◆ **What is being asked**
Each line of the records containing "MkLogger" is to be copied out and returned.

Stored items:
Example RecordCooldownRun_enforced_witness :
  let w' := (RecordCooldownRun "l.txt" "memory.clean" 1700000000 empty_fs).2 in
  ∃ l, ReadCooldownLedger "l.txt" w' = Success l ∧
       (EvaluateCooldownGate l "memory.clean" 1700000800 900 = true →
        1700000000 + Z.max 0 900 <= 1700000800).
Proof.
  set (w' := (RecordCooldownRun "l.txt" "memory.clean" 1700000000 empty_fs).2). cbn zeta.
  assert (ReadCooldownLedger "l.txt" w' = Success [("memory.clean", 1700000000)]) as Hl
    by (vm_compute; reflexivity).
  exists [("memory.clean", 1700000000)]. split; [exact Hl|].
  refine (proj1 (RecordCooldownRun_enforced "l.txt" "memory.clean" 1700000000 1700000800 900
    [] [("memory.clean", 1700000000)] empty_fs w' _ _ _ _ _ Hl));
    vm_compute; try reflexivity; split; [discriminate|reflexivity].
Defined.
(* ===== verification/ConfigTypes.v ===== *)
(** The configuration's data ([config/config_manager.hpp]): one record per
    section, with the values a missing section or key leaves in place. Strings
    are UTF-8; a [double] is its 64 bits. *)

From S2P Require Import Prelude.

Open Scope string_scope.
Open Scope list_scope.
Open Scope Z_scope.

Module RunMode.
Inductive RunMode := Observe | Balanced | Experimental.
End RunMode.
Abbreviation RunMode := RunMode.RunMode.

#[export] Instance RunMode_eq_dec : EqDecision RunMode.
Proof. solve_decision. Defined.

(** Increasing in strength. *)
Module CleanLevel.
Inductive CleanLevel := None | Light | Medium | Deep.
End CleanLevel.
Abbreviation CleanLevel := CleanLevel.CleanLevel.

#[export] Instance CleanLevel_eq_dec : EqDecision CleanLevel.
Proof. solve_decision. Defined.

(** The enumerators' order, which the code compares. *)
Definition clean_value (l : CleanLevel) : Z :=
  match l with
  | CleanLevel.None => 0
  | CleanLevel.Light => 1
  | CleanLevel.Medium => 2
  | CleanLevel.Deep => 3
  end.

Module PriorityLevel.
Inductive PriorityLevel := None | AboveNormal | High.
End PriorityLevel.
Abbreviation PriorityLevel := PriorityLevel.PriorityLevel.

#[export] Instance PriorityLevel_eq_dec : EqDecision PriorityLevel.
Proof. solve_decision. Defined.

Record LayerConfig := MkLayers {
  monitoring : bool;
  maintenance : bool;
  emergency : bool
}.

Record PowerConfig := MkPowerConfig {
  executionRequired : bool;
  displayRequired : bool;
  switchPowerScheme : bool
}.

Record PriorityConfig := MkPriorityConfig {
  pri_enabled : bool;
  maxLevel : PriorityLevel
}.

Record GpuHeartbeatConfig := MkGpuHeartbeat {
  gpu_enabled : bool;
  maxMeasuredLoadPercent : Z
}.

Record ToggleConfig := MkToggle { tog_enabled : bool }.

Record PolicyConfig := MkPolicyConfig {
  comfortableMarginPercent : Z;
  adequateMarginPercent : Z;
  tightMarginPercent : Z;
  pol_cooldownMs : Z;
  userAwayIdleSeconds : Z;
  haltAfterActionFailures : Z
}.

Record SafeModeConfig := MkSafeModeConfig {
  sm_enabled : bool;
  sm_failuresToEnter : Z;
  sm_countingWindowMs : Z;
  sm_cooldownMs : Z
}.

Record IpcConfig := MkIpcConfig { safeMode : SafeModeConfig }.

Record GameConfig := MkGameConfig {
  cfg_id : string;
  displayName : string;
  cfg_processNames : list string;
  cfg_windowTitleContains : string;
  pauseWhenBackground : bool
}.

Record ApplicationConfig := MkApplication {
  app_mode : RunMode;
  safeModeOnRecoveryError : bool
}.

Record LoggingConfig := MkLogging {
  log_level : string;
  log_directory : string;
  maxFileMb : Z;
  maxFiles : Z;
  log_console : bool
}.

Record MemoryConfig := MkMemoryConfig {
  queryEnabled : bool;
  scheduledCleanEnabled : bool;
  allowNativeWrite : bool;
  maxCleanLevel : CleanLevel
}.

Record ConfigVersion := MkVersion {
  ver_major : Z;
  ver_minor : Z;
  ver_patch : Z;
  prerelease : string
}.

Definition kSupportedConfigMajor : Z := 1.

Record AgentConfig := MkAgent { agent_form : string }.

Record ConfigSnapshot := MkSnapshot {
  version : ConfigVersion;
  unknownKeys : list string;
  application : ApplicationConfig;
  logging : LoggingConfig;
  layers : LayerConfig;
  power : PowerConfig;
  priority : PriorityConfig;
  memory : MemoryConfig;
  gpuHeartbeat : GpuHeartbeatConfig;
  scheduler : ToggleConfig;
  diskCache : ToggleConfig;
  policy : PolicyConfig;
  ipc : IpcConfig;
  games : list GameConfig;
  agent : AgentConfig
}.

(** ** Defaults *)

(** The bits of the double 1.0. *)
Definition double_one : Z := 4607182418800017408.

Definition default_policy : PolicyConfig := MkPolicyConfig 30 15 5 5000 0 0.
Definition default_safe_mode : SafeModeConfig := MkSafeModeConfig true 3 5000 2000.
Definition default_memory : MemoryConfig := MkMemoryConfig true false false CleanLevel.Light.
Definition default_power : PowerConfig := MkPowerConfig true false false.

Definition default_snapshot : ConfigSnapshot :=
  MkSnapshot (MkVersion 1 0 0 "") [] (MkApplication RunMode.Observe true)
    (MkLogging "info" "" 10 5 true) (MkLayers true false false) default_power
    (MkPriorityConfig false PriorityLevel.AboveNormal) default_memory
    (MkGpuHeartbeat false double_one) (MkToggle false) (MkToggle false)
    default_policy (MkIpcConfig default_safe_mode) [] (MkAgent "startup_tray").
(* ===== verification/Logger.v ===== *)
(** The logger ([logger/logger]): levels, the line of a record, the filter of
    [Write], and the bounded queue behind the asynchronous mode with its writer
    thread. The sinks are spdlog's; writing a record is entering it in a list.
    Every block of the queue under its mutex is one step; the writer thread is a
    program counter, and a step relation interleaves it with the callers. *)

From Stdlib Require Import Sorting.Permutation.
From S2P Require Import Prelude CommonError.

Open Scope string_scope.
Open Scope list_scope.
Open Scope Z_scope.

(** ** Levels and records *)

Module LogLevel.
Inductive LogLevel := Trace | Debug | Info | Warn | Error | Critical.
End LogLevel.
Abbreviation LogLevel := LogLevel.LogLevel.

#[export] Instance LogLevel_eq_dec : EqDecision LogLevel.
Proof. solve_decision. Defined.

Definition log_level_value (l : LogLevel) : Z :=
  match l with
  | LogLevel.Trace => 0
  | LogLevel.Debug => 1
  | LogLevel.Info => 2
  | LogLevel.Warn => 3
  | LogLevel.Error => 4
  | LogLevel.Critical => 5
  end.

Definition LevelToString (l : LogLevel) : string :=
  match l with
  | LogLevel.Trace => "TRACE"
  | LogLevel.Debug => "DEBUG"
  | LogLevel.Info => "INFO"
  | LogLevel.Warn => "WARN"
  | LogLevel.Error => "ERROR"
  | LogLevel.Critical => "CRITICAL"
  end.

(** [left - L'a' + L'A'] on lower-case letters. *)
Definition fold_upper (c : Z) : Z :=
  if (97 <=? c) && (c <=? 122) then u16 (c - 97 + 65) else c.

Fixpoint equal_folded (a b : wstring) : bool :=
  match a, b with
  | x :: a', y :: b' => if negb (fold_upper x =? fold_upper y) then false else equal_folded a' b'
  | _, _ => true
  end.

Definition EqualsIgnoreCaseAscii (a b : wstring) : bool :=
  if negb (len a =? len b) then false else equal_folded a b.

Definition LevelFromString (name : wstring) : Result LogLevel :=
  if EqualsIgnoreCaseAscii name (widen "TRACE") then Success LogLevel.Trace
  else if EqualsIgnoreCaseAscii name (widen "DEBUG") then Success LogLevel.Debug
  else if EqualsIgnoreCaseAscii name (widen "INFO") then Success LogLevel.Info
  else if EqualsIgnoreCaseAscii name (widen "WARN") then Success LogLevel.Warn
  else if EqualsIgnoreCaseAscii name (widen "ERROR") then Success LogLevel.Error
  else if EqualsIgnoreCaseAscii name (widen "CRITICAL") then Success LogLevel.Critical
  else Failure (Validation "LevelFromString" "Unknown log level name").

Record LogRecord := MkLogRecord {
  rec_level : LogLevel;
  localTime : wstring;
  rec_module : wstring;
  rec_message : wstring
}.

#[export] Instance LogRecord_eq_dec : EqDecision LogRecord.
Proof. solve_decision. Defined.

Definition FormatLogRecord (r : LogRecord) : wstring :=
  localTime r ++ widen " [" ++ widen (LevelToString (rec_level r)) ++ widen "] " ++
  rec_module r ++ widen ": " ++ rec_message r.

(** [SYSTEMTIME] and its text, [{:04d}-{:02d}-{:02d} {:02d}:{:02d}:{:02d}.{:03d}]. *)
Record SYSTEMTIME := MkSystemTime {
  wYear : Z; wMonth : Z; wDay : Z; wHour : Z; wMinute : Z; wSecond : Z; wMilliseconds : Z
}.

Fixpoint zeros (n : nat) : string :=
  match n with O => EmptyString | S n' => String "0" (zeros n') end.

Definition padded (width : nat) (n : Z) : string :=
  let t := to_string n in zeros (width - String.length t) +:+ t.

Definition NowLocalTime (st : SYSTEMTIME) : wstring :=
  widen (padded 4 (wYear st) +:+ "-" +:+ padded 2 (wMonth st) +:+ "-" +:+ padded 2 (wDay st)
         +:+ " " +:+ padded 2 (wHour st) +:+ ":" +:+ padded 2 (wMinute st) +:+ ":" +:+
         padded 2 (wSecond st) +:+ "." +:+ padded 3 (wMilliseconds st)).

(** ** The queue *)

(** Where the writer thread is: waiting for work or a stop, calling the sink
    with a record, past its loop, or gone. *)
Inductive WriterState := Waiting | Writing (r : LogRecord) | Leaving | Gone.

Record AsyncLogQueue := MkQueue {
  q_capacity : Z;
  queue : list LogRecord;
  stopping : bool;
  finished : bool;
  written : Z;
  q_dropped : Z;
  pushedSeq : Z;
  writtenSeq : Z;
  writer : WriterState
}.

Definition new_queue (capacity : Z) : AsyncLogQueue :=
  MkQueue capacity [] false false 0 0 0 0 Waiting.

Definition IsProtectedLevel (l : LogLevel) : bool :=
  bool_decide (l = LogLevel.Error) || bool_decide (l = LogLevel.Critical).

(** The search for a record to make room: the first of a lower, unprotected
    level is replaced. *)
Fixpoint replace_lower (r : LogRecord) (l : list LogRecord) : option (list LogRecord) :=
  match l with
  | [] => None
  | it :: l' =>
      if negb (IsProtectedLevel (rec_level it)) &&
         (log_level_value (rec_level it) <? log_level_value (rec_level r))
      then Some (r :: l')
      else match replace_lower r l' with
           | Some l'' => Some (it :: l'')
           | None => None
           end
  end.

Definition set_queue (q : AsyncLogQueue) (l : list LogRecord) (dropped pushed : Z) : AsyncLogQueue :=
  MkQueue (q_capacity q) l (stopping q) (finished q) (written q) dropped pushed (writtenSeq q)
    (writer q).

Definition Push (r : LogRecord) (q : AsyncLogQueue) : Result unit * AsyncLogQueue :=
  if stopping q then
    (Failure (Unsupported "AsyncLogQueue::Push" "队列已停止接收（Stop 后不再入队）"), q)
  else if len (queue q) <? q_capacity q then
    (Success tt, set_queue q (queue q ++ [r]) (q_dropped q) (u64 (pushedSeq q + 1)))
  else if IsProtectedLevel (rec_level r) then
    match replace_lower r (queue q) with
    | Some l => (Success tt, set_queue q l (u64 (q_dropped q + 1)) (u64 (pushedSeq q + 1)))
    | None =>
        (Failure (Unsupported "AsyncLogQueue::Push"
                    "队列已满且无低级别记录可腾位（保护级别不丢弃）"), q)
    end
  else (Success tt, set_queue q (queue q) (u64 (q_dropped q + 1)) (pushedSeq q)).

(** The first block of [Stop]; the rest waits until the writer is gone. *)
Definition Stop (q : AsyncLogQueue) : AsyncLogQueue :=
  if stopping q && finished q then q
  else MkQueue (q_capacity q) (queue q) true (finished q) (written q) (q_dropped q) (pushedSeq q)
         (writtenSeq q) (writer q).

Definition set_writer (q : AsyncLogQueue) (w : WriterState) : AsyncLogQueue :=
  MkQueue (q_capacity q) (queue q) (stopping q) (finished q) (written q) (q_dropped q)
    (pushedSeq q) (writtenSeq q) w.

(** One step of [WorkerLoop] and the record it hands to the sink, [None] while
    it waits or when it is gone. *)
Definition WorkerLoop (q : AsyncLogQueue) : option (AsyncLogQueue * option LogRecord) :=
  match writer q with
  | Waiting =>
      if stopping q || negb (len (queue q) =? 0) then
        match queue q with
        | [] => Some (set_writer q Leaving, None)
        | r :: l => Some (set_writer (set_queue q l (q_dropped q) (pushedSeq q)) (Writing r), None)
        end
      else None
  | Writing r =>
      Some (MkQueue (q_capacity q) (queue q) (stopping q) (finished q) (u64 (written q + 1))
              (q_dropped q) (pushedSeq q) (u64 (writtenSeq q + 1)) Waiting, Some r)
  | Leaving =>
      Some (MkQueue (q_capacity q) (queue q) (stopping q) true (written q) (q_dropped q)
              (pushedSeq q) (writtenSeq q) Gone, None)
  | Gone => None
  end.

(** [Flush]: the mark it takes and the condition it waits for. *)
Definition flush_target (q : AsyncLogQueue) : Z := pushedSeq q.
Definition flush_done (target : Z) (q : AsyncLogQueue) : bool :=
  (target <=? writtenSeq q) || finished q.

Definition IsRunning (q : AsyncLogQueue) : bool := negb (stopping q).
Definition WrittenCount (q : AsyncLogQueue) : Z := written q.
Definition DroppedCount (q : AsyncLogQueue) : Z := q_dropped q.

(** ** The logger *)

Record FileSinkOptions := MkFileSinkOptions {
  maxFileMb : Z;
  maxFiles : Z;
  alsoConsole : bool
}.

(** The sinks of spdlog the logger makes, with the arguments it makes them with. *)
Inductive SinkSpec :=
  | RotatingFile (path : wstring) (maxBytes files : Z)
  | BasicFile (path : wstring)
  | StderrSink
  | DebugSink.

(** The logger of spdlog, which has a level of its own. *)
Record SpdLogger := MkSpd { spd_level : LogLevel; sinks : list SinkSpec }.

(** [impl] is the current logger of spdlog, [None] where making one failed;
    [lines] are the records that went to its sinks, in order. *)
Record Logger := MkLogger {
  lg_level : LogLevel;
  impl : option SpdLogger;
  asyncQueue : option AsyncLogQueue;
  lines : list LogRecord
}.

Definition new_logger (level : LogLevel) : Logger :=
  MkLogger level (Some (MkSpd level [DebugSink])) None [].

Definition SetLevel (level : LogLevel) (l : Logger) : Logger :=
  MkLogger level (match impl l with Some s => Some (MkSpd level (sinks s)) | None => None end)
    (asyncQueue l) (lines l).
Definition set_impl (l : Logger) (sinks : list SinkSpec) : Logger :=
  MkLogger (lg_level l) (Some (MkSpd (lg_level l) sinks)) (asyncQueue l) (lines l).
Definition set_async (l : Logger) (q : option AsyncLogQueue) : Logger :=
  MkLogger (lg_level l) (impl l) q (lines l).

Definition SetStderrSink (l : Logger) : Logger := set_impl l [StderrSink].
Definition SetDebugSink (l : Logger) : Logger := set_impl l [DebugSink].

Definition IsAsync (l : Logger) : bool :=
  match asyncQueue l with Some _ => true | None => false end.

(** [spdlog::logger::log] looks at the level again. *)
Definition should_log (im : option SpdLogger) (r : LogRecord) : bool :=
  match im with
  | Some s => log_level_value (spd_level s) <=? log_level_value (rec_level r)
  | None => false
  end.

Definition WriteNow (r : LogRecord) (l : Logger) : Logger :=
  if should_log (impl l) r then
    MkLogger (lg_level l) (impl l) (asyncQueue l) (lines l ++ [r])
  else l.

(** [now] is the local time at the call. *)
Definition Write (level : LogLevel) (module message : wstring) (now : SYSTEMTIME) (l : Logger) :
    Logger :=
  if log_level_value level <? log_level_value (lg_level l) then l
  else
    let r := MkLogRecord level (NowLocalTime now) module message in
    match asyncQueue l with
    | Some q =>
        match Push r q with
        | (Success _, q') => set_async l (Some q')
        | (Failure _, q') => WriteNow r (set_async l (Some q'))
        end
    | None => WriteNow r l
    end.

(** A step of the writer thread of the current queue, whose sink is [WriteNow]. *)
Definition worker (l : Logger) : option Logger :=
  match asyncQueue l with
  | None => None
  | Some q =>
      match WorkerLoop q with
      | None => None
      | Some (q', out) =>
          let l' := set_async l (Some q') in
          Some (match out with Some r => WriteNow r l' | None => l' end)
      end
  end.

(** [n] steps of the writer, or as many as it can take. *)
Fixpoint workers (n : nat) (l : Logger) : Logger :=
  match n with
  | O => l
  | S n' => match worker l with Some l' => workers n' l' | None => l end
  end.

◆ **Solution to this problem**
Record Logger := MkLogger {
  MkLogger level (Some (MkSpd level [DebugSink])) None [].
  MkLogger level (match impl l with Some s => Some (MkSpd level (sinks s)) | None => None end)
  MkLogger (lg_level l) (Some (MkSpd (lg_level l) sinks)) (asyncQueue l) (lines l).
  MkLogger (lg_level l) (impl l) q (lines l).
    MkLogger (lg_level l) (impl l) (asyncQueue l) (lines l ++ [r])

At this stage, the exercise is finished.